MEOR has to overcome outright bias against microbes as well, UT's Bryant says. "Microbes generally have a bad reputation in the oil patch," he says. "Usually microbes cause problems," such as generation of noxious hydrogen sulfide gas. "Tell an operator that you have this great concoction of bacteria and you want to put them into his field. That's a tough sales pitch."
And some MEOR treatments bandied about in the early 1980s simply didn't work. "Operators typically had experiences in the past where they were just as likely to plug a well with a molasses treatment as they were to get a good response," Titan's Govreau says.
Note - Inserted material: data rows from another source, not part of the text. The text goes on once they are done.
(** A broadcast or an event goes out as the one packet of the protocol, and
    changes nothing but the link; on a link that has failed the call returns the
    link's error. *)
Theorem message_sent name m c env : name <> [] -> sbytes m <> [] -> sized name -> sized (sbytes m) ->
  usable (c_link c) ->
  (exists l o, play (Broadcast name m) (CS c env) = (o, CS (set_link l c) env) /\
     ((o = Ok tt /\ stream (l_wr l) = sent c ++ encode (OBroadcast name (sbytes m))) \/
      (exists e, o = Err e /\ ~ healthy (l_wr (c_link c))))) /\
  (exists l o, play (Publish name m) (CS c env) = (o, CS (set_link l c) env) /\
     ((o = Ok tt /\ stream (l_wr l) = sent c ++ encode (OPublish name (sbytes m))) \/
      (exists e, o = Err e /\ ~ healthy (l_wr (c_link c))))).
Proof.
  intros Hn Hm Hsn Hsm Hu. unfold Broadcast, Publish. rewrite !decide_False by done. split.
  - destruct (send_cases _ _ c env (sendBroadcast_sends name m Hsn Hsm) Hu)
      as [(l' & E & _ & Hs)|(e & l' & E & _ & Hh)]; rewrite E; eauto 10.
  - destruct (send_cases _ _ c env (sendPublish_sends name m Hsn Hsm) Hu)
      as [(l' & E & _ & Hs)|(e & l' & E & _ & Hh)]; rewrite E; eauto 10.
Qed.

(** The connection with a request registered, and cleaned up after. *)
Definition with_request c : Connection := set_reqs (snd (req_register (c_reqs c))) c.
Definition cleaned (id : Z) c : Connection := set_reqs (snd (req_cleanup id (c_reqs c))) c.

(** The connection when the call has taken its reply, or its error. *)
Definition reply_taken (id : Z) c : Connection := let r := c_reqs c in
  set_reqs (Reqs (reqIdx r) (<[id := None]> (reqReps r)) (reqErrs r)) c.
Definition err_taken (id : Z) c : Connection := let r := c_reqs c in
  set_reqs (Reqs (reqIdx r) (reqReps r) (<[id := None]> (reqErrs r))) c.

Lemma cleaned_gone id c : reqReps (c_reqs (cleaned id c)) !! id = None /\
  reqErrs (c_reqs (cleaned id c)) !! id = None.
Proof. split; apply lookup_delete_eq. Qed.

(** A request up to its registration. *)
Lemma Request_registered cluster request timeout c f w0 env :
  cluster <> [] -> request <> [] -> 1 <= timeout_ms timeout ->
  let id := reqIdx (c_reqs c) in
  play (Request cluster (Some request) timeout) (CS c ((f, w0) :: env)) =
  play (res ← catch (atomic (on_sock (sendRequest id cluster (Some request) (timeout_ms timeout)));;
                     Request_select id);
        yield;;
        atomic (on_reqs (req_cleanup id));;
        match res with inl err => raise err | inr reply => mret reply end) (CS (f (with_request c)) env).
Proof.
  intros Hc Hr Hms id. unfold Request.
  by rewrite !decide_False, (proj2 (Z.ltb_ge _ _)) by done.
Qed.

(** C30: a request, on every way through. It takes the next number and registers
    it; [f] is what the others do until it is sent, [g] while it waits, [h] until it
    cleans up. If the packet cannot be sent the link's error is returned; if it is
    sent, the call returns the reply or the error found in the channels of its own
    number, or [ErrClosed] once the connection has ended. On every return nothing is
    left in the tables under its number. *)
Theorem Request_spec cluster request timeout c f w0 g w h w2 env :
  cluster <> [] -> request <> [] -> sized cluster -> sized request ->
  - 2 ^ 63 <= timeout < 2 ^ 63 -> 1 <= timeout_ms timeout -> isu64 (reqIdx (c_reqs c)) ->
  usable (c_link (f (with_request c))) ->
  let id := reqIdx (c_reqs c) in
  let run := play (Request cluster (Some request) timeout) (CS c ((f, w0) :: (g, w) :: (h, w2) :: env)) in
  let c1 := f (with_request c) in
  (exists e l, run = (Err e, CS (cleaned id (g (set_link l c1))) ((h, w2) :: env)) /\
     ~ healthy (l_wr (c_link c1))) \/
  (exists l, stream (l_wr l) = sent c1 ++ encode (ORequest id cluster request (timeout_ms timeout)) /\
     let c2 := g (set_link l c1) in
     match w with
     | WakeReply => forall r, reqReps (c_reqs c2) !! id = Some (Some r) ->
         run = (Ok (Some r), CS (cleaned id (h (reply_taken id c2))) env)
     | WakeErr => forall e, reqErrs (c_reqs c2) !! id = Some (Some e) ->
         run = (Err e, CS (cleaned id (h (err_taken id c2))) env)
     | WakeTerm => c_term c2 = true -> run = (Err ErrClosed, CS (cleaned id (h c2)) env)
     | _ => True
     end).
Proof.
  intros Hc Hr Hsc Hsr Ht Hms Hid Hu id run c1. subst run.
  rewrite (Request_registered cluster request timeout c f w0 ((g, w) :: (h, w2) :: env) Hc Hr Hms). fold id c1.
  rewrite play_bind, play_catch, play_bind.
  pose proof (timeout_range timeout Ht Hms) as Htr.
  destruct (send_cases _ _ c1 ((g, w) :: (h, w2) :: env)
    (sendRequest_sends id cluster (Some request) (timeout_ms timeout) Hid Hsc Hsr) Hu)
    as [(l & E & _ & Hs)|(e & l & E & _ & Hh)]; rewrite E.
  - right. exists l. rewrite u64_id in Hs by lia. split; [exact Hs|].
    unfold Request_select. rewrite play_select. unfold recv_term, req_take_reply, req_take_err.
    destruct w; try done; [intros Hrep|intros r Hrep|intros e Hrep]; conn_run; rewrite Hrep; by conn_run.
  - left. exists e, l. split; [|done]. by conn_run.
Qed.

(** The connection with a new subscription in its table. *)
Definition with_topic (topic : gostring) (handler : TH) (limits : option TopicLimits) c : Connection :=
  set_subs (snd (sub_insert topic handler (finalizeTopicLimits limits) (c_subs c))) c.

(** Subscribing. A name in the table is refused and nothing sent; otherwise
    the table gets a fresh subscription with the completed limits, then the
    request goes out. If it cannot be sent the error is returned and the name is
    in the table no more, whatever the others did in the meantime. *)
Theorem Subscribe_spec topic handler lim c f w g w2 env : topic <> [] -> sized topic ->
  (forall p, subLive (c_subs c) !! topic = Some p ->
     play (Subscribe topic (Some handler) lim) (CS c ((f, w) :: (g, w2) :: env))
     = (Err (ErrorsNew "already subscribed"), CS c ((f, w) :: (g, w2) :: env))) /\
  (subLive (c_subs c) !! topic = None ->
     let c0 := with_topic topic handler lim c in
     let c1 := f c0 in
     subLive (c_subs c0) = <[topic := length (topics (c_subs c))]> (subLive (c_subs c)) /\
     topics (c_subs c0) = topics (c_subs c) ++ [newTopic handler (finalizeTopicLimits lim)] /\
     (usable (c_link c1) ->
      (exists l, stream (l_wr l) = sent c1 ++ encode (OSubscribe topic) /\
         play (Subscribe topic (Some handler) lim) (CS c ((f, w) :: (g, w2) :: env))
         = (Ok tt, CS (set_link l c1) ((g, w2) :: env))) \/
      (exists e l, ~ healthy (l_wr (c_link c1)) /\
         (subs_ok (c_subs (g (set_link l c1))) ->
          exists c', play (Subscribe topic (Some handler) lim) (CS c ((f, w) :: (g, w2) :: env)) = (Err e, CS c' env) /\
            subLive (c_subs c') = delete topic (subLive (c_subs (g (set_link l c1)))))))).
Proof.
  intros Ht Hst. unfold Subscribe. rewrite decide_False by done. split.
  - intros p Hp. unfold on_subs. conn_run. unfold sub_insert. rewrite Hp. simpl. by destruct c.
  - intros Hn. set (c0 := with_topic topic handler lim c). set (c1 := f c0).
    assert (sub_insert topic handler (finalizeTopicLimits lim) (c_subs c) = (Ok tt, c_subs c0)) as Hins.
    { unfold c0, with_topic. simpl. unfold sub_insert. by rewrite Hn. }
    splits; [unfold c0, with_topic, sub_insert; by rewrite Hn..|]. intros Hu.
    conn_run. rewrite Hins. conn_run. change (f (set_subs _ c)) with c1.
    destruct (send_cases _ _ c1 ((g, w2) :: env) (sendSubscribe_sends topic Hst) Hu)
      as [(l & E & El & Hs)|(e & l & E & El & Hh)]; unfold on_sock; conn_run; rewrite El; conn_run.
    + left. by exists l.
    + right. exists e, l. split; [exact Hh|]. intros Hok.
      set (c2 := g (set_link l c1)) in *. unfold sub_undo.
      destruct (subLive (c_subs c2) !! topic) as [p|] eqn:Ep.
      * destruct (subs_ok_drop _ _ _ Hok Ep) as (s' & Es & _ & Hl & _). rewrite Es. by eexists.
      * eexists. split; [done|]. simpl. by rewrite delete_id.
Qed.

(** Unsubscribing. The request goes out first, even for a name nobody
    subscribed to; then the name leaves the table and its subscription takes no
    more events, or the call reports that it was not there. If the request cannot
    be sent the subscription stays as it was. *)
Theorem Unsubscribe_spec topic c f w env : topic <> [] -> sized topic -> usable (c_link c) ->
  (exists l, stream (l_wr l) = sent c ++ encode (OUnsubscribe topic) /\
     let c1 := f (set_link l c) in
     (subLive (c_subs c1) !! topic = None ->
        play (Unsubscribe topic) (CS c ((f, w) :: env)) = (Err (ErrorsNew "not subscribed"), CS c1 env)) /\
     (forall p, subs_ok (c_subs c1) -> subLive (c_subs c1) !! topic = Some p ->
        exists s', play (Unsubscribe topic) (CS c ((f, w) :: env)) = (Ok tt, CS (set_subs s' c1) env) /\
          subs_ok s' /\ subLive s' = delete topic (subLive (c_subs c1)) /\
          forall t, topics s' !! p = Some t -> pool_live (eventPool t) = false)) \/
  (exists e l, play (Unsubscribe topic) (CS c ((f, w) :: env)) = (Err e, CS (set_link l c) ((f, w) :: env)) /\
     ~ healthy (l_wr (c_link c))).
Proof.
  intros Ht Hst Hu. unfold Unsubscribe. rewrite decide_False, play_bind by done.
  destruct (send_cases _ _ c ((f, w) :: env) (sendUnsubscribe_sends topic Hst) Hu)
    as [(l & E & _ & Hs)|(e & l & E & _ & Hh)]; rewrite E.
  - left. exists l. split; [exact Hs|]. conn_run.
    set (c1 := f (set_link l c)). unfold sub_remove. split.
    + intros ->. simpl. by destruct c1.
    + intros p Hok Hp. rewrite Hp. destruct (subs_ok_drop _ _ _ Hok Hp) as (s' & Es & Hok' & Hl & _).
      rewrite Es. exists s'. splits; [done..|]. intros t Htp. apply (so_dead _ Hok' p t Htp).
      intros n Hn. rewrite Hl in Hn. apply lookup_delete_Some in Hn as [Hne Hn].
      by apply Hne, (so_inj _ Hok _ _ p).
  - right. by exists e, l.
Qed.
In a sign that the technology is gaining traction, large companies are joining start-up firms in pursuing it. DuPont is exploring the application of its biological expertise to MEOR, says Jan Koninckx, the company's global business director for biofuels. "We have been interested in the field of MEOR and are studying the potential opportunities DuPont science can bring to bear," he says. The big Norwegian fertilizer producer Yara International already has a business supplying nutrients for MEOR.
Another obstacle is oil prices, which have tumbled to less than a third of the $147 per bbl they hit last July. MEOR developers counter that relatively low costs could make their technology insensitive to oil prices. Govreau says Titan's treatment can cost from $2.00 to $5.00 per bbl produced, depending on the well. His company did four treatments in 2007 and 21 in 2008 when oil prices peaked. But he has already done two treatments this year and has another four on order.
Current prices notwithstanding, U.S. oil supplies are dwindling. Govreau has his sights set on the billions of barrels still in the ground. "If we could get 1%, that would be big," he says. "If we could get 2%, that would be huge."